Segment Start: Provided material

Lemma virtual_protect_backend a s np g :
  host_mprotect_enabled wie = false → backend (virtual_protect wie a s np g).1 = backend g.
Proof.
  intros Hoff. unfold virtual_protect. repeat (case_match; [done|]).
  unfold lift, get, modify, mbind, M_bind. destruct (page_span _ _ _) as [[[pb pe] sz]|?|?]; [|done..].
  destruct (check_allocation _ _ _ _ _); [|done..]. destruct (run_loop _ _ _); [|done..].
  pose proof (on_pages_backend (PageMap.set_range pb sz Committed np) g) as Hb.
  destruct (on_pages _ g) as [g1 [[]|?|?]]; [|done..]. rewrite sync_disabled by done. done.
Qed.

Lemma map_backend a s p mt g :
  host_mprotect_enabled wie = false →
  backend (map_with_type wie a s p mt g).1 = backend (on_backend (backend_map a s p) g).1.
Proof.
  intros Hoff. unfold map_with_type, get, modify, mbind, M_bind.
  destruct (on_backend _ g) as [g1 [[]|?|?]]; [|done..].
  pose proof (on_pages_backend (PageMap.set_range a s Committed (page_protect_from_rwx p)) g1) as Hb.
  destruct (on_pages _ g1) as [g2 [[]|?|?]]; [|done..]. simpl in *.
  assert (Hv : ∀ (c : bool) n, backend ((if c then on_vads (VadTable.insert n) else mret tt) g2).1 = backend g2).
  { intros [] n; [|done]. unfold on_vads, zoom. by destruct (VadTable.insert n (vads g2)). }
  specialize (Hv (bool_decide (VadTable.find_base (vads g2) a = None) && negb (VadTable.overlaps (vads g2) a s))
    (mkVadNode a s (page_protect_from_rwx p) mt true)).
  destruct ((if bool_decide (VadTable.find_base (vads g2) a = None) && negb (VadTable.overlaps (vads g2) a s)
             then on_vads (VadTable.insert (mkVadNode a s (page_protect_from_rwx p) mt true))
             else mret tt : M GuestMemory unit) g2) as [g3 [[]|?|?]]; simpl in *; [|congruence..].
  destruct (arena_host_base_for_va _ _); simpl; rewrite sync_disabled by done; simpl; congruence.
Qed.

(** An operation keeps the invariants and completes. *)
Definition safe_result {A} (s : GuestMemory * res A) : Prop :=
  gm_wf s.1 ∧ host_rw s.1 ∧ ∀ w, s.2 ≠ Abort w.

Lemma safe_result_forget {A} (s : GuestMemory * res A) :
  safe_result s → safe_result (let '(g', r) := s in (g', forget r)).
Proof. destruct s as [g' [a|e|w]]; intros (H1 & H2 & H3); split_and!; try done. by destruct (H3 w). Qed.

Lemma safe_refl {A} g (r : res A) : gm_wf g → host_rw g → (∀ w, r ≠ Abort w) → safe_result (g, r).
Proof. intros. unfold safe_result. by split_and!. Qed.

Lemma safe_refused {A} g g' (e : CpuError) : host_rw g → refused g g' → safe_result (A:=A) (g', Err e).
Proof.
  intros Hrw [H1 _ _ _ (lo & hi & He)]. unfold safe_result; split_and!; [done| |done]. simpl. by eapply host_rw_extends.
Qed.

(** Mapping nothing changes no storage. *)
Lemma map_nothing a p g : on_backend (backend_map a 0 p) g = (g, Ok tt).
Proof.
  unfold on_backend, zoom, backend_map, lift, mbind, M_bind. destruct g. cbn [check_map_args].
  unfold check_map_args, map_range. rewrite decide_True by done. cbn -[decide]. by rewrite decide_True.
Qed.

Lemma safe_map a s p mt g :
  gm_wf g → host_rw g → host_mprotect_enabled wie = false → in_u64 a → in_u64 s →
  safe_result (map_with_type wie a s p mt g).
Proof.
  intros Hwf Hrw Hoff Ha Hs. destruct (decide (s = 0)) as [->|Hne].
  - unfold map_with_type, get, modify, mbind, M_bind. rewrite map_nothing.
    assert (on_pages (PageMap.set_range a 0 Committed (page_protect_from_rwx p)) g = (g, Ok tt)) as ->
      by (by destruct g).
    assert (∀ n, vn_size n = 0 → on_vads (VadTable.insert n) g = (g, Err (Message "VAD size 0"))) as Hins.
    { intros n Hn. unfold on_vads, zoom, VadTable.insert. rewrite decide_True by done. by destruct g. }
    destruct (_ && negb _); [rewrite Hins by done; by apply safe_refl|].
    cbn. destruct (arena_host_base_for_va _ _); cbn; rewrite sync_disabled by done;
      (unfold safe_result; split_and!; [by destruct Hwf|done|done]).
  - destruct Hs as [Hs0 Hs].
    pose proof (map_with_type_holds wie g a s p mt Hwf Ha ltac:(done) ltac:(lia)) as Hm.
    pose proof (map_backend a s p mt g Hoff) as Hb.
    pose proof (backend_map_spec g a s p Hwf (proj1 Ha) ltac:(lia)) as Hx.
    destruct (on_backend _ g) as [g1 r1]. destruct Hx as [(b & -> & He) _].
    destruct (map_with_type _ _ _ _ _ g) as [g' [u|e|w]]; [|by eapply safe_refused|done].
    destruct Hm as (Hw & _). split_and!; [done| |done]. simpl in *.
    apply (host_rw_extends g _ a (a + s)); [by rewrite Hb|done].
Qed.

Lemma safe_alloc a s ty pr g :
  gm_wf g → host_rw g → in_u64 a → in_u64 s → safe_result (virtual_alloc a s ty pr g).
Proof.
  intros Hwf Hrw Ha Hs. unfold virtual_alloc.
  destruct (bool_decide (s = 0) || _) eqn:E0; [by apply safe_refl|].
  apply orb_false_iff in E0 as [Hs0%bool_decide_eq_false _].
  assert (Hpos : 0 < s) by (destruct Hs; lia).
  destruct (decide (Z.land ty _ ≠ 0)) as [|_]; [by apply safe_refl|].
  destruct (negb (is_supported_protect pr)); [by apply safe_refl|].
  match goal with |- context [if ?b then va_reserve_and_commit _ _ _ else _] => destruct b end;
    [|match goal with |- context [if ?b then va_reserve_only _ _ _ else _] => destruct b end].
  - pose proof (va_reserve_and_commit_spec g a s pr Hwf Ha Hs Hpos) as H.
    destruct (va_reserve_and_commit a s pr g) as [g' [b|e|w]]; [|by eapply safe_refused|done].
    destruct H as (sz & _ & _ & Hr). split_and!; [apply Hr| |done]. simpl.
    eapply host_rw_extends; [apply Hr|done].
  - pose proof (va_reserve_only_spec g a s pr Hwf Ha Hs Hpos) as H.
    destruct (va_reserve_only a s pr g) as [g' [b|e|w]]; [|by eapply safe_refused|done].
    destruct H as (sz & _ & _ & Hr). split_and!; [apply Hr| |done]. simpl.
    eapply host_rw_extends; [apply Hr|done].
  - pose proof (va_commit_only_spec g a s pr Hwf Ha Hs Hpos) as H.
    destruct (va_commit_only a s pr g) as [g' [b|e|w]]; [|by subst g'; apply safe_refl|done].
    destruct H as (pe & _ & _ & _ & _ & _ & _ & _ & _ & _ & Hw & Hk & _).
    split_and!; [done|by eapply host_rw_kept|done].
Qed.

Lemma safe_free a s ty g :
  gm_wf g → host_rw g → in_u64 a → in_u64 s → safe_result (virtual_free a s ty g).
Proof.
  intros Hwf Hrw Ha Hs. unfold virtual_free. destruct (Bool.eqb _ _); [by apply safe_refl|].
  destruct (bool_decide (Z.land ty MEM_RELEASE ≠ 0)).
  - destruct (decide (s ≠ 0)) as [|_]; [by apply safe_refl|].
    pose proof (va_release_spec g a Hwf) as H.
    destruct (va_release a g) as [g' [u|e|w]]; [|destruct H as [-> _]; by apply safe_refl|done].
    destruct H as (n & _ & _ & _ & _ & _ & Hw & Hk & _).
    split_and!; [done|by eapply host_rw_kept|done].
  - pose proof (va_decommit_spec g a s Hwf Ha Hs) as H.
    specialize (H (λ lo n, host_rw_allows g PROT_WRITE lo n Hrw (or_intror eq_refl))).
    destruct (va_decommit a s g) as [g' [u|e|w]]; [|subst g'; by apply safe_refl|done].
    destruct H as (pb & pe & _ & _ & _ & _ & _ & _ & _ & _ & _ & Hw & Hk & _).
    split_and!; [done|by eapply host_rw_kept|done].
Qed.

Lemma safe_protect a s np g :
  gm_wf g → host_rw g → host_mprotect_enabled wie = false → in_u64 a → in_u64 s →
  safe_result (virtual_protect wie a s np g).
Proof.
  intros Hwf Hrw Hoff Ha Hs. pose proof (virtual_protect_holds wie g a s np Hwf Ha Hs) as H.
  pose proof (virtual_protect_backend a s np g Hoff) as Hb.
  destruct (virtual_protect wie a s np g) as [g' [old|e|w]]; [|subst g'; by apply safe_refl|done].
  destruct H as (pb & pe & _ & _ & _ & _ & _ & _ & _ & _ & _ & _ & _ & Hw & _).
  split_and!; [done|by eapply host_rw_same|done].
Qed.

Lemma spc_no_abort g va len kind w : spc g va len kind ≠ Abort w.
Proof.
  unfold spc. destruct (decide (len = 0)); [done|]. destruct (decide (va + len < u64_lim)); [|done].
  generalize (seqZ (va / 4096) ((va + len - 1) / 4096 + 1 - va / 4096)). intros ps.
  induction ps as [|p ps IH]; simpl; [done|].
  destruct (gview g p) as [[st pr]|]; simpl; [|done]. destruct (decide (st ≠ Committed)); [done|].
  destruct (allows pr kind); [exact IH|done].
Qed.

Lemma safe_access o g :
  gm_wf g → host_rw g → op_ok o →
  match o with OWrite _ _ | ORead _ _ | OFetch _ _ => safe_result (run_op o g) | _ => True end.
Proof.
  intros Hwf Hrw Hok. destruct o as [| | | |a bs|a buf|a buf]; try done; destruct Hok as [Ha Hl]; simpl.
  - destruct (gm_write_holds g a bs Hwf Ha Hl) as (g' & -> & Hw & _ & _ & _ & _ & Har & Hpr & _).
    { intros _. apply host_rw_allows; [done|by right]. }
    split_and!; [done| |apply spc_no_abort]. simpl. intros x p Hp. rewrite Har in Hp. rewrite Hpr. by apply (Hrw x).
  - destruct (gm_read_spec g a buf Hwf Ha Hl) as (g' & buf' & -> & Hw & Hs & _).
    { intros. apply host_rw_allows; [done|by left]. }
    split_and!; [done| |apply spc_no_abort]. eapply host_rw_same; [apply Hs|done].
  - destruct buf as [|b0 buf0] eqn:Eb; [by apply safe_refl|]. rewrite <- Eb in *.
    destruct (gm_fetch_holds g a buf Hwf Ha Hl) as (g' & out' & r & -> & Hs & Hw & Hr).
    { subst buf. simpl. lia. }
    { intros. apply host_rw_allows; [done|by left]. }
    split_and!; [done|eapply host_rw_same; [apply Hs|done]|]. intros w. by destruct r.
Qed.

(** C1 Every memory reached from the empty one by any sequence of mapping,
    VirtualAlloc, VirtualFree, VirtualProtect, read, write and fetch requests
    satisfies the invariant, and the next request always completes: with the
    optional host protection off no loop runs away and no access faults in the
    host, whatever the guest asks for. *)
Theorem reachable_safe g :
  host_mprotect_enabled wie = false → reachable g →
  gm_wf g ∧ host_rw g ∧ ∀ o w, op_ok o → (run_op o g).2 ≠ Abort w.
Proof.
  intros Hoff Hr.
  assert (Hstep : ∀ o g, gm_wf g → host_rw g → op_ok o → safe_result (run_op o g)).
  { intros o g' Hwf Hrw Hok. pose proof (safe_access o g' Hwf Hrw Hok) as Hacc.
    destruct o; simpl; try done; destruct Hok as [Ha Hs].
    - by apply safe_map.
    - by apply safe_result_forget, safe_alloc.
    - by apply safe_free.
    - by apply safe_result_forget, safe_protect. }
  assert (Hinv : gm_wf g ∧ host_rw g).
  { induction Hr as [h|g o Hr IH Hok].
    - split; [|by intros x p]. split; simpl; [apply arena_wf_new|apply PageMap.pagemap_wf_new|
        apply VadTable.vad_wf_new|constructor|by intros q [? ?]].
    - destruct IH as [Hwf Hrw]. destruct (Hstep o g Hwf Hrw Hok) as (? & ? & _). done. }
  destruct Hinv as [Hwf Hrw]. split_and!; [done..|]. intros o w Hok. by apply (Hstep o g Hwf Hrw Hok).
Qed.
End Steps.

(** ** [MEMORY_BASIC_INFORMATION] on the wire *)

(** A guest reading a little-endian field of the packed structure. *)
Definition field_at (off n : nat) (bs : list u8) : Z := le_val (take n (drop off bs)).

Segment End: Provided material

▶ **Task to complete**: When you answer, output each line of the data exactly as given, from its first line up to and including the one with "destruct (on_pages _ g1)".

▶ **Exercise answer**:
Lemma virtual_protect_backend a s np g :
  host_mprotect_enabled wie = false → backend (virtual_protect wie a s np g).1 = backend g.
Proof.
  intros Hoff. unfold virtual_protect. repeat (case_match; [done|]).
  unfold lift, get, modify, mbind, M_bind. destruct (page_span _ _ _) as [[[pb pe] sz]|?|?]; [|done..].
  destruct (check_allocation _ _ _ _ _); [|done..]. destruct (run_loop _ _ _); [|done..].
  pose proof (on_pages_backend (PageMap.set_range pb sz Committed np) g) as Hb.
  destruct (on_pages _ g) as [g1 [[]|?|?]]; [|done..]. rewrite sync_disabled by done. done.
Qed.

Lemma map_backend a s p mt g :
  host_mprotect_enabled wie = false →
  backend (map_with_type wie a s p mt g).1 = backend (on_backend (backend_map a s p) g).1.
Proof.
  intros Hoff. unfold map_with_type, get, modify, mbind, M_bind.
  destruct (on_backend _ g) as [g1 [[]|?|?]]; [|done..].
  pose proof (on_pages_backend (PageMap.set_range a s Committed (page_protect_from_rwx p)) g1) as Hb.
  destruct (on_pages _ g1) as [g2 [[]|?|?]]; [|done..]. simpl in *.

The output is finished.